Exercise! - Is it OK to exercise if I'm coming down with something?
02-07-2008, 04:31 PM
I'm only 4 weeks into my exercise program but am really happy with it. I started with 30 minutes of body weight exercises 3 days a week (Mon, Wed & Fri) and about a week and a half ago I added in a 50 minute "dancercize" video workout for the alternate days then rest on Sunday. I had to miss yesterday to visit a DF in the hospital so I would hate to miss another day but I feel like :censored: today and think I might be coming down with something - you know, that achy all over want to crawl into bed but too tired to leave work and make the drive home feeling? I don't know for sure if it's a bug or just the stress of having my friend so ill but I'm sitting here feeling like I'm about to nod off at my desk.

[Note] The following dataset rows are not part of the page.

(** [risk_params.<name>]: an attribute that the model does not declare
    raises [AttributeError]. *)
Definition RiskParameters_getattr (rp : RiskParameters) (name : string) : result Q :=
  if String.eqb name "max_position_size" then Ok (max_position_size rp)
  else if String.eqb name "max_risk_per_trade" then Ok (max_risk_per_trade rp)
  else if String.eqb name "stop_loss_percent" then Ok (stop_loss_percent rp)
  else if String.eqb name "take_profit_percent" then Ok (take_profit_percent rp)
  else if String.eqb name "max_daily_trades" then Ok (inject_Z (max_daily_trades rp))
  else if String.eqb name "max_open_positions" then Ok (inject_Z (max_open_positions rp))
  else if String.eqb name "max_correlation" then Ok (max_correlation rp)
  else Raise AttributeError.

(** The messages appended to [validation_errors]; the arguments are the
    numbers the f-string formats. *)
Inductive ErrorMsg : Type :=
| PositionSizeExceeds (size maximum : Q)
| RiskPerTradeExceeds (risk maximum : Q)
| DailyTradeLimitReached (count maximum : Z)
| MaxOpenPositionsReached (count maximum : Z)
| HighCorrelation
| InsufficientLiquidity.

Inductive WarningMsg : Type :=
| OutsideMarketHours.

Inductive Recommendation : Type :=
| VeryStrongSignal
| WeakSignal
| LowRiskReward
| ExcellentRiskReward
| HighVolatility.

(** [class SignalValidation(BaseModel)] *)
Record SignalValidation : Type := {
  signal_id : string;
  is_valid : bool;
  validation_errors : list ErrorMsg;
  risk_check_passed : bool;
  position_size_check_passed : bool;
  correlation_check_passed : bool;
  market_hours_check_passed : bool;
  liquidity_check_passed : bool;
  adjusted_position_size : option Q;
  adjusted_stop_loss : option Q;
  adjusted_take_profit : option Q;
  warnings : list WarningMsg;
  recommendations : list Recommendation
}.

(** [signal_data['technical_indicators']] *)
Record TechnicalIndicators : Type := {
  ti_atr : option Q;
  ti_volatility : option Q
}.

(** The signal dictionary handed to the risk manager and the engine: one
    field per key that either of them reads or writes, [None] for a key
    that is absent. *)
Record SignalData : Type := {
  sd_id : option string;
  sd_signal_type : option string;
  sd_signal_strength : option string;
  sd_position_size_percent : option Q;
  sd_entry_price : option Q;
  sd_stop_loss : option Q;
  sd_take_profit : option Q;
  sd_risk_reward_ratio : option Q;
  sd_technical_indicators : option TechnicalIndicators;
  sd_ticker : option string;
  sd_exchange : option string;
  sd_model_version : option string;
  sd_risk_level : option RiskLevel
}.

(** [d.get(key, default)] *)
Definition get {A : Type} (field : option A) (default : A) : A :=
  match field with
  | Some v => v
  | None => default
  end.

(** Truth value of a number. *)
Definition truthy (x : Q) : bool := negb (Qeq_bool x 0).

(** Truth value of an [Optional[float]]. *)
Definition truthy_opt (x : option Q) : bool :=
  match x with
  | Some v => truthy v
  | None => false
  end.

End Signals.

(* ===================================================================== *)
(** * app/utils/risk_manager.py                                           *)
(* ===================================================================== *)

Module RiskManager.
Import Py Signals.
Local Open Scope Q_scope.
Local Open Scope py_scope.

(** An entry of [self.open_positions]. *)
Record Position : Type := {
  pos_ticker : option string;
  pos_signal_type : option string;
  pos_entry_price : option Q;
  pos_size : option Q
}.

(** The fields of the manager that [validate_signal] reads. *)
Record RiskManager : Type := {
  daily_trades_count : Z;
  open_positions : list Position
}.

(** [__init__] *)
Definition init : RiskManager := {|
  daily_trades_count := 0;
  open_positions := []
|}.

(** Lines 37-48. *)
Definition fresh_validation (signal_data : SignalData) : SignalValidation := {|
  signal_id := get (sd_id signal_data) "unknown"%string;
  is_valid := true;
  validation_errors := [];
  risk_check_passed := true;
  position_size_check_passed := true;
  correlation_check_passed := true;
  market_hours_check_passed := true;
  liquidity_check_passed := true;
  adjusted_position_size := None;
  adjusted_stop_loss := None;
  adjusted_take_profit := None;
  warnings := [];
  recommendations := []
|}.

(** [validation.is_valid = False] followed by
    [validation.validation_errors.append(msg)]. *)
Definition reject (msg : ErrorMsg) (v : SignalValidation) : SignalValidation := {|
  signal_id := signal_id v;
  is_valid := false;
  validation_errors := validation_errors v ++ [msg];
  risk_check_passed := risk_check_passed v;
  position_size_check_passed := position_size_check_passed v;
  correlation_check_passed := correlation_check_passed v;
  market_hours_check_passed := market_hours_check_passed v;
  liquidity_check_passed := liquidity_check_passed v;
  adjusted_position_size := adjusted_position_size v;
  adjusted_stop_loss := adjusted_stop_loss v;
  adjusted_take_profit := adjusted_take_profit v;
  warnings := warnings v;
  recommendations := recommendations v
|}.

Definition set_position_size_check (b : bool) (adj : option Q)
    (v : SignalValidation) : SignalValidation := {|
  signal_id := signal_id v;
  is_valid := is_valid v;
  validation_errors := validation_errors v;
  risk_check_passed := risk_check_passed v;
  position_size_check_passed := b;
  correlation_check_passed := correlation_check_passed v;
  market_hours_check_passed := market_hours_check_passed v;
  liquidity_check_passed := liquidity_check_passed v;
  adjusted_position_size := adj;
  adjusted_stop_loss := adjusted_stop_loss v;
  adjusted_take_profit := adjusted_take_profit v;
  warnings := warnings v;
  recommendations := recommendations v
|}.

Definition set_risk_check (b : bool) (v : SignalValidation) : SignalValidation := {|
  signal_id := signal_id v;
  is_valid := is_valid v;
  validation_errors := validation_errors v;
  risk_check_passed := b;
  position_size_check_passed := position_size_check_passed v;
  correlation_check_passed := correlation_check_passed v;
  market_hours_check_passed := market_hours_check_passed v;
  liquidity_check_passed := liquidity_check_passed v;
  adjusted_position_size := adjusted_position_size v;
  adjusted_stop_loss := adjusted_stop_loss v;
  adjusted_take_profit := adjusted_take_profit v;
  warnings := warnings v;
  recommendations := recommendations v
|}.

I don't think I would have the energy for the dance video but was thinking I could do the 30 minutes that I missed yesterday even if I can't put as much effort as usual into it. Would I actually be getting any benefit out of it? I'm sure if it's just stress the exercise would probably actually help but if it's a bug would I be better off taking a rest?
02-07-2008, 05:12 PM
I don't know about working out when you are sick. I do know that if you are having a headache, then you are not suppossed to work out because it can aggravate it.

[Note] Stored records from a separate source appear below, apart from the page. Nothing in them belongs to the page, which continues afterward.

(** What the loop does to the interface at position [i]. *)
Lemma rewrite_interfaces_lookup n ifs c pa ifs' c' pa' i id data :
  rewrite_interfaces n ifs (c, pa) = Ok (ifs', (c', pa')) →
  ifs !! i = Some (id, data) →
  match link_peer data with
  | None => ifs' !! i = Some (id, data)
  | Some r =>
      ∃ p, port_assignments pa' !!
             link_key n r (next_index c (node_pair n r) +
                           Z.of_nat (count_links n (node_pair n r) (take i ifs)))
           = Some p ∧
           ifs' !! i = Some (id, with_port n r p data)
  end.
Proof.
  revert c pa ifs' i.
  induction ifs as [|[id0 data0] ifs IH]; intros c pa ifs' i H Hi; [done|].
  apply rewrite_interfaces_cons_Ok in H as (data' & [c1 pa1] & ifs1 & H1 & H2 & ->).
  destruct i as [|i]; simpl in Hi.
  - injection Hi as -> ->. simpl.
    destruct (link_peer data) as [r|] eqn:Ep.
    + destruct (rewrite_interface_link _ _ _ _ _ _ _ Ep H1) as [-> [= -> ->]].
      simpl. rewrite Z.add_0_r. eexists. split; [|done].
      eapply pa_later_keeps; [by eapply rewrite_interfaces_later|].
      apply get_port_lookup.
    + by destruct (rewrite_interface_skip _ _ _ _ _ Ep H1) as [-> _].
  - specialize (IH _ _ _ _ H2 Hi). simpl.
    destruct (link_peer data) as [r|] eqn:Ep; [|done].
    destruct IH as (p & Hp & Hl). exists p. split; [|done].
    simpl. destruct (link_peer data0) as [r0|] eqn:Ep0.
    + destruct (rewrite_interface_link _ _ _ _ _ _ _ Ep0 H1) as [_ [= -> ->]].
      rewrite next_index_insert in Hp.
      destruct (decide (node_pair n r0 = node_pair n r)) as [Heq|?]; [|done].
      rewrite Heq in Hp. rewrite <- Hp. f_equal. f_equal. lia.
    + by destruct (rewrite_interface_skip _ _ _ _ _ Ep0 H1) as [_ [= -> ->]].
Qed.

(** ** The blocks of [update_topology_json] *)

Lemma remove_marker_inv t t1 :
  remove_marker t = Ok t1 →
  py_in "test_dispatcher" t1 = Ok false ∧
  ∀ k, k ≠ "test_dispatcher" →
    py_in k t1 = py_in k t ∧ topo_get k t1 = topo_get k t.
Proof.
  unfold remove_marker. intros H.
  destruct t as [| | |s|xs|d]; simpl in H; try done.
  - destruct (str_contains _ s) eqn:E; simpl in H; [done|].
    inv_Ok. simpl. by rewrite E.
  - destruct (existsb _ xs) eqn:E; simpl in H; [done|].
    inv_Ok. simpl. by rewrite E.
  - destruct (dict_has _ d) eqn:E; simpl in H.
    + inv_Ok. simpl. rewrite dict_has_del.
      split; [by case_decide|]. intros k Hk.
      rewrite dict_has_del, dict_get_del. by case_decide.
    + inv_Ok. simpl. by rewrite E.
Qed.

Lemma update_services_inv table n t t1 :
  update_services table n t = Ok t1 →
  (∀ k, k ≠ table → py_in k t1 = py_in k t ∧ topo_get k t1 = topo_get k t) ∧
  match topo_get table t with
  | Some v =>
      ∃ svcs svcs', v = JObj svcs ∧
        for_items (rewrite_service_addr n) svcs = Ok svcs' ∧
        topo_get table t1 = Some (JObj svcs')
  | None => t1 = t
  end.
Proof.
  unfold update_services. intros H.
  destruct t as [| | |s|xs|d]; simpl in H; try done.
  - destruct (str_contains _ s) eqn:E; simpl in H; [done|]. by inv_Ok.
  - destruct (existsb _ xs) eqn:E; simpl in H; [done|]. by inv_Ok.
  - simpl. unfold dict_has in H.
    destruct (dict_get table d) as [v|] eqn:E; simpl in H; [|by inv_Ok].
    inv_Ok. apply py_items_Ok in Hx as ->. split.
    + intros k Hk. simpl. rewrite dict_has_set, dict_get_set. by case_decide.
    + exists x, x0. simpl. by rewrite dict_get_set_eq.
Qed.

I would suggest just taking a few days off if you feel sick.
At the most maybe just do long good stretches, a some sit ups and push ups.

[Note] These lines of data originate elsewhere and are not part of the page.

(** * Shallow embedding of [filter_ips.py] (yifangip/CF-PROXYIP)

    Python [str] values are modelled as lists of Unicode code points
    ([ustr]); the probe API's JSON answers as the inductive [json]; the
    concurrent [validate_country] as an executable step function over an
    explicit state, one event per atomic action of a worker thread or of
    the main thread. *)

From Stdlib Require Import ZArith NArith Ascii.
From Stdlib Require Import Strings.String.
From stdpp Require Import base list gmap sorting.

Abbreviation ustr := (list N).

(** ASCII literal as a code-point string. *)
Definition u (s : String.string) : ustr :=
  map (fun c => N.of_nat (nat_of_ascii c)) (String.list_ascii_of_string s).
Arguments u s%_string.


(** ** Python string primitives *)

(** [str.isspace] for a single code point (the characters Python treats
    as whitespace in [str.strip()] with no argument). *)
Definition is_space (c : N) : bool :=
  ((9 <=? c) && (c <=? 13))%N || ((28 <=? c) && (c <=? 32))%N
  || (c =? 133)%N || (c =? 160)%N || (c =? 5760)%N
  || ((8192 <=? c) && (c <=? 8202))%N
  || (c =? 8232)%N || (c =? 8233)%N || (c =? 8239)%N
  || (c =? 8287)%N || (c =? 12288)%N.

Fixpoint lstrip (s : ustr) : ustr :=
  match s with
  | [] => []
  | c :: s' => if is_space c then lstrip s' else s
  end.

Definition rstrip (s : ustr) : ustr := rev (lstrip (rev s)).

(** [s.strip()] *)
Definition strip (s : ustr) : ustr := rstrip (lstrip s).

(** [s.split(sep)] for a one-character separator: keeps empty pieces. *)
Fixpoint split_on (sep : N) (s : ustr) : list ustr :=
  match s with
  | [] => [[]]
  | c :: s' =>
      if (c =? sep)%N then [] :: split_on sep s'
      else match split_on sep s' with
           | [] => [[c]]
           | w :: ws => (c :: w) :: ws
           end
  end.

Fixpoint is_prefix (p s : ustr) : bool :=
  match p, s with
  | [], _ => true
  | _ :: _, [] => false
  | a :: p', b :: s' => (a =? b)%N && is_prefix p' s'
  end.

(** [t in s] (substring test) *)
Fixpoint contains (t s : ustr) : bool :=
  is_prefix t s || match s with [] => false | _ :: s' => contains t s' end.

(** [line.split('#')[0]] *)
Definition hash_char : N := 35%N.
Definition ip_port (line : ustr) : ustr := hd [] (split_on hash_char line).

Definition is_upper (c : N) : bool := (65 <=? c)%N && (c <=? 90)%N.

(** [re.search(r'#([A-Z]{2})$', s)]: without MULTILINE, [$] matches at
    the end of the string or just before a final newline. Returns
    [group(1)] on a match. *)
Definition regex_country (s : ustr) : option ustr :=
  match rev s with
  | b :: a :: h :: _ =>
      if (h =? hash_char)%N && is_upper a && is_upper b then Some [a; b]
      else match rev s with
           | nl :: b' :: a' :: h' :: _ =>
               if (nl =? 10)%N && (h' =? hash_char)%N && is_upper a' && is_upper b'
               then Some [a'; b'] else None
           | _ => None
           end
  | _ => None
  end.

(** [sep.join(xs)] *)
Fixpoint join (sep : ustr) (xs : list ustr) : ustr :=
  match xs with
  | [] => []
  | [x] => x
  | x :: xs' => x ++ sep ++ join sep xs'
  end.

(** Python's [<] on [str]: code-point lexicographic order. *)
Fixpoint str_ltb (s t : ustr) : bool :=
  match s, t with
  | [], [] => false
  | [], _ :: _ => true
  | _ :: _, [] => false
  | a :: s', b :: t' =>
      if (a <? b)%N then true else if (b <? a)%N then false else str_ltb s' t'
  end.

(** ** Decimal rendering of integers ([str(int)]) *)
Fixpoint dec_digits (fuel : nat) (n : N) (acc : ustr) : ustr :=
  match fuel with
  | O => acc
  | S f =>
      let acc' := (48 + n mod 10)%N :: acc in
      if (n <? 10)%N then acc' else dec_digits f (n / 10)%N acc'
  end.

Definition N_to_dec (n : N) : ustr := dec_digits (S (N.size_nat n)) n [].

Definition Z_to_dec (z : Z) : ustr :=
  if (z <? 0)%Z then u "-" ++ N_to_dec (Z.to_N (- z)) else N_to_dec (Z.to_N z).

(** ** JSON values as returned by [resp.json()] *)
Local Set Warnings "-register-all".
Inductive json :=
| JNull
| JBool (b : bool)
| JInt (z : Z)
| JFloat (repr : ustr)   (* a float, kept as the text Python's [repr] gives *)
| JStr (s : ustr)
| JArr (l : list json)
| JObj (kvs : list (ustr * json)).  (* keys in document order *)

(** [d.get(k)] on the dict [json.loads] builds: the last duplicate wins. *)
Definition dict_get (kvs : list (ustr * json)) (k : ustr) : option json :=
  fold_left (fun acc kv => if decide (kv.1 = k) then Some kv.2 else acc) kvs None.

Definition squote : ustr := [39%N].

(** [repr] of a JSON-decoded value (escaping inside quoted strings is not
    modelled; the result of a list or dict starts with [[] or [{]). *)
Fixpoint pyrepr (v : json) : ustr :=
  match v with
  | JNull => u "None"
  | JBool true => u "True"
  | JBool false => u "False"
  | JInt z => Z_to_dec z
  | JFloat r => r
  | JStr s => squote ++ s ++ squote
  | JArr l => u "[" ++ join (u ", ") (map pyrepr l) ++ u "]"
  | JObj kvs =>
      u "{" ++ join (u ", ")
        (map (fun kv => squote ++ kv.1 ++ squote ++ u ": " ++ pyrepr kv.2) kvs)
      ++ u "}"
  end.

(** [str(v)] *)
Definition pystr (v : json) : ustr :=
  match v with JStr s => s | _ => pyrepr v end.

(** ** [check_proxy]: validity test and text it writes *)

Definition yanchi : ustr := [24310%N; 36831%N].                (* 延迟 *)
Definition status_valid : ustr := [9989%N; 32%N; 26377%N; 25928%N].    (* ✅ 有效 *)
Definition status_invalid : ustr := [10060%N; 32%N; 26080%N; 25928%N]. (* ❌ 无效 *)

(** [f"[{status}] {ip_port}  延迟: {delay}ms\n"] (line 47) *)
Definition log_line (ip : ustr) (res : bool * json) : ustr :=
  u "[" ++ (if res.1 then status_valid else status_invalid) ++ u "] " ++ ip
  ++ u "  " ++ yanchi ++ u ": " ++ pystr res.2 ++ u "ms" ++ [10%N].

(** [f"{ip}#延迟:{delay}ms"] (line 103), [ip] being the whole input line *)
Definition entry (line : ustr) (delay : json) : ustr :=
  line ++ u "#" ++ yanchi ++ u ":" ++ pystr delay ++ u "ms".

(** What [requests.get(url, timeout=6)] followed by [resp.json()] gives:
    an exception from [get] (unreachable, timeout), an exception from
    [json()] (body is not JSON), or a decoded JSON value. *)
Inductive response :=
| NetError
| BadBody
| Body (data : json).

(** [(False, -1)] *)
Definition sentinel : bool * json := (false, JInt (-1)).

(** Lines 31-36 of [check_proxy]. [None] stands for an exception raised
    inside the [try] block. For a non-dict [data] the [isinstance] test
    short-circuits [valid] to [False], and [data.get("responseTime", -1)]
    then raises [AttributeError]. *)
Definition probe_outcome (r : response) : option (bool * json) :=
  match r with
  | NetError | BadBody => None
  | Body (JObj kvs) =>
      let valid :=
        match dict_get kvs (u "success") with Some (JBool true) => true | _ => false end
        && negb (bool_decide (pystr (default JNull (dict_get kvs (u "proxyIP"))) = u "-1")) in
      Some (valid, default (JInt (-1)) (dict_get kvs (u "responseTime")))
  | Body _ => None
  end.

I probably wouldn't do cardio.
02-07-2008, 06:36 PM
It sounds like you are coming down with something. I'm personally sick and I haven't done a thing but drink fluids and take my vitamins. I think taking a couple days of rest would be ok. Better to rest and take care of your illness then muscle through and make it worse. But I'm inexperienced and I'd check and see what everyone else says.
02-07-2008, 07:34 PM
I'm just getting over something and the frist 2 days I did nothing but yesterday I did some cardio and today I did major cardio and my crunches (135) I actually feel better. I think it helped. I also worked otu the first day when i thought i was coming down with soemthing and I felt good after.
02-07-2008, 08:49 PM
I laughed a little when I read your thread question. My first thought (sarcastically) "Nooooo...don't exercise you poor thing. Rest....take it easy...thats a great EXCUSE!" lol that's cuz that's what I always tell myself when I'm feeling sick. You (we) probably should take it easy, but I know for me, it makes it REALLY hard to get back into the swing of things. (I sure hope I don't get sick anytime soon!) Take care of yourself and make a promise to yourself to get back on track right away. We'll be here for you!! :)
02-07-2008, 09:25 PM
I looked this up last time I wasn't feeling well. The consensus seemed to be that if symptoms were "above the neck" (runny nose, sinuses, sneezing), exercise is OK. If "below the neck" (cough, wheezy, nausea, diarrhea, etc.) then no exercise. When I've had the "above the neck" symptoms and exercised, I think it has made me feel better faster. I think exercise makes me breathe harder and cleans out sinuses/lungs. But that is very unscientific. Hope you feel better no matter what you do.
02-08-2008, 12:00 PM
Hiya and thanks for the advice. I like the "above or below the neck" thinking. I ended up putting myself through a light 30 minutes doing mostly stretchy stuff and not so heavy on the exertion and it seemed to help all that achiness - not so bad today. Maybe not the most benificial for the strength or cardio but at least I'm making sure I'm not letting myself slip out of the habit.
02-08-2008, 07:39 PM
Exercise gives your immune system a boost, so if you are up to it, I definitely think a light workout is a good idea when you feel like you are coming down with something. I've definitely had episodes where I feel like continuing with my exercise program helped me to stave off a cold. But "if you feel up to it" is the key phrase. If you are really miserable, achey, and just have no energy at all, then I think rest is the best medicine.